In the etching resistant layer forming step, C ₄ F ₈ gas is supplied from the gas supply device 20 into the upper container 13 of the processing chamber 11, and the gas in the processing chamber 11 is exhausted from the lower container 12 side by the exhaust device 19. The high frequency power is applied to the antenna 31 and the base 15 by the first high frequency power source 32 and the second high frequency power source 21, respectively. When high frequency power is applied to the antenna 31, a magnetic field is formed in the upper container 13, and the supplied C ₄ F ₈ gas is converted into plasma containing ions, electrons, radicals, and the like by an electric field induced by this magnetic field. The Then, a polymer is generated from the radicals and deposited on the surface of the silicon substrate K (such as grooves formed by etching, sidewalls and bottom surfaces of holes), and an etching resistant layer (fluorocarbon film) that does not react with F radicals is formed. The

On the other hand, in the etching process, SF ₆ gas is supplied from the gas supply device 20 into the upper container 13 of the processing chamber 11, and the gas in the processing chamber 11 is exhausted from the lower container 12 side by the exhaust device 19. High frequency power is applied to the antenna 31 and the base 15 by the high frequency power supply 32 and the second high frequency power supply 21, respectively. The supplied SF ₆ gas is changed to plasma containing ions, electrons, F radicals, and the like by the electric field, and the silicon substrate K is etched by F radicals and ions that move and collide with the bias potential, and have a predetermined width and Grooves and holes with depth are formed.

  When the etching resistant layer forming process and the etching process are alternately repeated, the etching resistant layer is removed and etched at the bottom of the groove and the hole where the ion irradiation is frequently performed in the etching process. In the side walls of few grooves and holes, the etching resistance layer prevents the etching of the side walls, and the etching resistance layer is formed again on the bottom surface and the side walls in the etching resistance layer forming step.

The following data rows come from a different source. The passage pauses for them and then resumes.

(* ===== verification/MissionPlanner.v ===== *)
(** The mission planner (automation/mission_planner.py): the catalogue of
    templates, the defaults a template supplies, and the plan of a mission on
    [Schedule] and [MissionPolicy]. *)

From stdpp Require Import prelude strings list.
From Stdlib Require Import Lia ZArith Ascii.
From S2P Require Import Prelude PyStr PyVal PyFloat Effects PyTime PluginPolicy Schedule MissionPolicy.
Import Schedule MissionPolicy.

Module MissionPlanner.

Local Notation "'do' x <- m ; k" := (res_bind m (fun x => k))
  (at level 60, x pattern, m at level 60, k at level 200, right associativity).

Definition SUPPORTED_CADENCE_PROFILES : list string := ["hourly"; "daily"; "workday"; "weekly"; "watch_fs"].
Definition MISSION_TEMPLATE_CATALOG_VERSION : string := "mission_template_catalog_v1".

(** ** The catalogue *)

Definition code_health_template : pydict :=
  [("id", PStr "code_health");
   ("catalog_version", PStr MISSION_TEMPLATE_CATALOG_VERSION);
   ("lane", PStr "engineering");
   ("name", PStr "Code Health Sweep");
   ("description", PStr "Run lint/test/dependency checks and return remediation backlog.");
   ("default_message", PStr "Run code health sweep: execute lint/tests, detect flaky or failing areas, summarize root causes, and propose prioritized fixes.");
   ("cadence_profile", PStr "workday");
   ("start_immediately", PBool false);
   ("max_attempts", PInt 3);
   ("budget", PDict [("max_steps", PInt 24); ("max_tool_calls", PInt 40); ("timeout_sec", PInt 900)]);
   ("mission_policy_profile", PStr "balanced");
   ("risk_tags", PList [PStr "quality"; PStr "maintenance"])].

Definition security_audit_template : pydict :=
  [("id", PStr "security_audit");
   ("catalog_version", PStr MISSION_TEMPLATE_CATALOG_VERSION);
   ("lane", PStr "security");
   ("name", PStr "Security Audit");
   ("description", PStr "Review dependency, secrets, and policy posture with explicit risk findings.");
   ("default_message", PStr "Run security audit: scan dependencies/secrets/config, classify risks, and prepare mitigation plan with urgency levels.");
   ("cadence_profile", PStr "weekly");
   ("start_immediately", PBool false);
   ("max_attempts", PInt 4);
   ("budget", PDict [("max_steps", PInt 28); ("max_tool_calls", PInt 48); ("timeout_sec", PInt 1200)]);
   ("mission_policy_profile", PStr "strict");
   ("risk_tags", PList [PStr "security"; PStr "compliance"])].
(* ===== verification/MissionPlannerFacts.v ===== *)
(** What the mission planner promises: every template of the catalogue can be
    planned at any time, and a plan holds a schedule the scheduler takes as it
    is and starts at once only at an acceptable risk. *)

From stdpp Require Import prelude strings list.
From Stdlib Require Import Lia ZArith Ascii.
From S2P Require Import Prelude PyStr PyVal PyFloat Effects PyTime Schedule ScheduleFacts MissionPolicy MissionPlanner.
Import Schedule ScheduleFacts MissionPolicy MissionPlanner.

Module MissionPlannerFacts.

Lemma mission_schedule_normal cadence t0 s0 i0 t s n :
  resolve_mission_schedule cadence t0 s0 i0 = Ok (t, s, n) -> normal_form t s n.
Proof. unfold resolve_mission_schedule. repeat case_match; try done; intros E; by eapply normalize_form. Qed.

Lemma zone_fixed `{TimeZones} tz key : validate_timezone (Some tz) = Ok key -> validate_timezone (Some key) = Ok key.
Proof.
  unfold validate_timezone. cbn [opt_str]. destruct (zone_known _) eqn:Ek; [|done]. intros [= <-]. revert Ek.
  set (x := strip (str_or tz "UTC")). assert (strip x = x) as Hx by apply strip_stripped. destruct x as [|c x].
  { change (str_or (strip (str_or (str_or "" "UTC") "UTC")) "UTC") with "UTC". change (str_or "" "UTC") with "UTC". by intros ->. }
  unfold str_or. cbn [is_empty]. rewrite Hx. cbn [is_empty]. by intros ->.
Qed.

(** A template alone gives a request with a message and a schedule. *)
Lemma templates_apply (float_repr : fvalue -> string) id :
  id ∈ d_keys MISSION_TEMPLATE_REGISTRY -> exists r t s n,
    apply_mission_template float_repr (Some id) None None None None None None None None None None = Ok r
    /\ mr_message r <> "" /\ strip (mr_message r) = mr_message r
    /\ resolve_mission_schedule (Some (mr_cadence_profile r)) (mr_schedule_type r) (mr_schedule r) (mr_interval_sec r) = Ok (t, s, n)
    /\ n <= 7 * 24 * 3600.
Proof.
  cbn. set_unfold. intros [->|[->|[->|[->|[->|[->|[->|[]]]]]]]]; eexists _, _, _, _;
    (split; [vm_compute; reflexivity|]); (split; [done|]); (split; [vm_compute; reflexivity|]); (split; [vm_compute; reflexivity|]); lia.
Qed.

Section planner.
Context (float_repr : fvalue -> string) `{HZ : TimeZones} {HL : TimeZoneLaws}.

(** C21. A plan that is made can be applied: its message is not empty; its
    schedule is in normal form, so that the scheduler takes it unchanged; its
    next run is the one the scheduler will compute; it asks to start at once
    exactly when this was requested and the simulated risk is known and neither
    high nor critical; and the payload that applies it carries these values,
    the start included. *)
Theorem mission_plan_lawful current agent user message session tz cadence start t0 s0 i0 simulation now plan :
  build_mission_plan current agent user message session tz cadence start t0 s0 i0 simulation now = Ok plan ->
  pl_message plan <> "" /\ validate_timezone (Some tz) = Ok (pl_timezone plan)
  /\ normal_form (pl_schedule_type plan) (pl_schedule plan) (pl_interval_sec plan)
  /\ (forall i, normalize_schedule (Some (pl_schedule_type plan)) (Some (pl_schedule plan)) i
                = Ok (pl_schedule_type plan, pl_schedule plan, pl_interval_sec plan))
  /\ compute_next_run_at current (pl_schedule_type plan) (pl_schedule plan) (pl_timezone plan) now = Ok (pl_next_run_at plan)
  /\ (pl_effective_start plan = true <->
      start = true /\ ~ pl_overall_risk plan ∈ ["high"; "critical"; "unknown"]
      /\ pl_overall_risk plan = norm_lower_or "unknown" (get "overall_risk_level" (as_dict (get "risk_summary" simulation))))
  /\ pl_apply_payload plan =
       [("agent_id", PStr agent); ("user_id", PStr user); ("message", PStr (pl_message plan)); ("session_id", pnone_or_str session);
        ("interval_sec", PInt (pl_interval_sec plan)); ("schedule_type", PStr (pl_schedule_type plan));
        ("schedule", PDict (pl_schedule plan)); ("timezone", PStr (pl_timezone plan));
        ("start_immediately", PBool (pl_effective_start plan))].
Proof.
  unfold build_mission_plan. destruct (validate_timezone (Some tz)) as [key|] eqn:Ez; [|done]. cbn [res_bind].
  destruct (is_empty (strip message)) eqn:Em; [done|]. destruct (resolve_mission_schedule _ _ _ _) as [[[t s] n]|] eqn:Es; [|done]. cbn [res_bind].
  destruct (compute_next_run_at _ _ _ _ _) as [next|] eqn:En; [|done]. cbn [res_bind]. intros [= <-].
  pose proof (mission_schedule_normal _ _ _ _ _ _ _ Es) as Hn.
  split_and!; cbn [pl_message pl_timezone pl_schedule_type pl_schedule pl_interval_sec pl_next_run_at pl_effective_start pl_overall_risk];
    try done.
  - by destruct (strip message).
  - intros i. by apply normal_form_fixed.
  - rewrite <- str_in_false, andb_true_iff, negb_true_iff. tauto.
Qed.

Lemma plan_message current agent user message session tz cadence start t0 s0 i0 simulation now plan :
  build_mission_plan current agent user message session tz cadence start t0 s0 i0 simulation now = Ok plan -> pl_message plan = strip message.
Proof.
  unfold build_mission_plan. destruct (validate_timezone (Some tz)); [|done]. cbn [res_bind]. destruct (is_empty (strip message)); [done|].
  destruct (resolve_mission_schedule _ _ _ _) as [[[t s] n]|]; [|done]. cbn [res_bind]. destruct (compute_next_run_at _ _ _ _ _); [|done].
  cbn [res_bind]. by intros [= <-].
Qed.

(** The dates for which a run within a week exists. *)
Definition plannable (now : Z) : Prop :=
  (first_day + 3) * us_per_day <= now /\ now + 7 * 24 * 3600 * us_per_sec + 20 * us_per_day < (last_day + 1) * us_per_day.

Lemma plan_returns current agent user message session tz key cadence start t0 s0 i0 simulation now t s n :
  validate_timezone (Some tz) = Ok key ->
  (forall w f, - us_per_day < zone_utcoffset key w f < us_per_day) -> plannable (resolve_now current now) ->
  strip message <> "" -> resolve_mission_schedule cadence t0 s0 i0 = Ok (t, s, n) -> n <= 7 * 24 * 3600 ->
  is_ok (build_mission_plan current agent user message session tz cadence start t0 s0 i0 simulation now) = true.
Proof using HL.
  intros Hz Hoff [Hlo Hhi] Hm Hs Hn. unfold build_mission_plan. rewrite Hz, Hs. cbn [res_bind].
  destruct (strip message) eqn:Em; [done|]. cbn [is_empty]. unfold compute_next_run_at. rewrite (zone_fixed _ _ Hz). cbn [res_bind resolve_now].
  destruct (next_run_exists t s n key (resolve_now current now)) as (u & ->); try done.
  - by eapply mission_schedule_normal.
  - units. nia.
Qed.

(** C20. Every template can be planned: naming a template of the catalogue and
    nothing else is enough for a plan, for any agent, any outcome of the
    simulation, any zone and at any time of the years Python supports but the
    first and the last weeks. *)
Theorem templates_always_plan id current agent user session tz key simulation now :
  id ∈ d_keys MISSION_TEMPLATE_REGISTRY -> validate_timezone (Some tz) = Ok key ->
  (forall w f, - us_per_day < zone_utcoffset key w f < us_per_day) -> plannable (resolve_now current now) ->
  exists r plan, apply_mission_template float_repr (Some id) None None None None None None None None None None = Ok r
    /\ build_mission_plan current agent user (mr_message r) session tz (Some (mr_cadence_profile r)) (mr_start_immediately r)
         (mr_schedule_type r) (mr_schedule r) (mr_interval_sec r) simulation now = Ok plan
    /\ pl_message plan = mr_message r.
Proof using HL.
  intros Hid Hz Hoff Hnow. destruct (templates_apply float_repr id Hid) as (r & t & s & n & Er & Hm & Hms & Es & Hn). exists r.
  pose proof (plan_returns current agent user (mr_message r) session tz key (Some (mr_cadence_profile r)) (mr_start_immediately r)
    (mr_schedule_type r) (mr_schedule r) (mr_interval_sec r) simulation now t s n Hz Hoff Hnow ltac:(congruence) Es Hn) as Hok.
  destruct (build_mission_plan _ _ _ _ _ _ _ _ _ _ _ _ _) as [plan|] eqn:E; [|done]. exists plan. split_and!; [done..|].
  rewrite (plan_message _ _ _ _ _ _ _ _ _ _ _ _ _ _ E). exact Hms.
Qed.
End planner.

(** ** Witnesses *)

Definition utc_only : TimeZones := {| zone_known k := String.eqb k "UTC"; zone_fromutc k t := (t, false); zone_utcoffset k w f := 0 |}.
Lemma utc_laws : @TimeZoneLaws utc_only.
Proof. intros key t. cbn. lia. Qed.

Definition new_year : Z := 1767225600000000.
Abbreviation watchdog := (@build_mission_plan utc_only new_year "a" "u" "watch" None "UTC" (Some "hourly") true None None None
  [("risk_summary", PDict [("overall_risk_level", PStr "low")])] NoNow).

Lemma mission_plan_lawful_witness :
  exists plan, watchdog = Ok plan /\ pl_effective_start plan = true /\ pl_next_run_at plan = "2026-01-01T01:00:00+00:00"
    /\ normal_form (pl_schedule_type plan) (pl_schedule plan) (pl_interval_sec plan).
Proof.
  destruct watchdog as [plan|] eqn:E; [|vm_compute in E; discriminate E]. exists plan. split; [reflexivity|].
  pose proof (@mission_plan_lawful utc_only new_year "a" "u" "watch" None "UTC" (Some "hourly") true None None None
    [("risk_summary", PDict [("overall_risk_level", PStr "low")])] NoNow plan E) as (_ & _ & Hn & _).
  vm_compute in E. injection E as <-. split; [reflexivity|]. split; [reflexivity|exact Hn].
Defined.

Lemma templates_always_plan_witness :
  exists r plan, apply_mission_template (fun _ => "") (Some "security_audit") None None None None None None None None None None = Ok r
    /\ @build_mission_plan utc_only new_year "a" "u" (mr_message r) None "UTC" (Some (mr_cadence_profile r)) (mr_start_immediately r)
         (mr_schedule_type r) (mr_schedule r) (mr_interval_sec r) [] NoNow = Ok plan
    /\ pl_message plan = mr_message r.
Proof.
  apply (@templates_always_plan (fun _ => "") utc_only utc_laws "security_audit" new_year "a" "u" None "UTC" "UTC").
  - apply list_elem_of_In. right. left. reflexivity.
  - reflexivity.
  - intros w f. vm_compute. split; reflexivity.
  - split; vm_compute; congruence.
Defined.
End MissionPlannerFacts.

Thus, etching proceeds in the depth direction while the sidewalls of the holes and grooves are protected by the etching resistant layer.

  During the execution of each step, the first matching control unit 38 normally executes the first process, and the variable capacitors 34 and 35 are based on the phase difference between the current and the voltage detected by the detector 36. Is adjusted at any time, and the combined impedance on the load side including the variable capacitors 34, 35, the detector 36, the antenna 31 and the like is made equal to the impedance on the first high frequency power supply 32 side.

  In addition, the second matching control unit 46 normally executes the first process, and the capacitances of the variable capacitors 41 and 42 are changed as needed based on the phase difference between the current and voltage detected by the detector 44. Thus, the combined impedance on the load side including the variable capacitors 41 and 42, the coil 43, the detector 44, the base 15 and the like is made equal to the impedance on the second high-frequency power source 21 side.

  However, at the start of each process (at the time of switching each process), a process start signal is transmitted from the control device 22 to the first alignment control unit 38 and the second alignment control unit 46, which are transmitted to the first alignment control unit 38 and the second alignment control unit 38. When received by the two matching control unit 46, the first process is temporarily stopped and the second process is executed. That is, regardless of the phase difference between the current and voltage detected by the detector 36, the capacitance of each of the variable capacitors 34 and 35 is set to the set value stored in the first set value storage unit 37. Regardless of the phase difference between the current and voltage detected by the device 44, the capacitance of each of the variable capacitors 41 and 42 is set as the set value stored in the second set value storage unit 45.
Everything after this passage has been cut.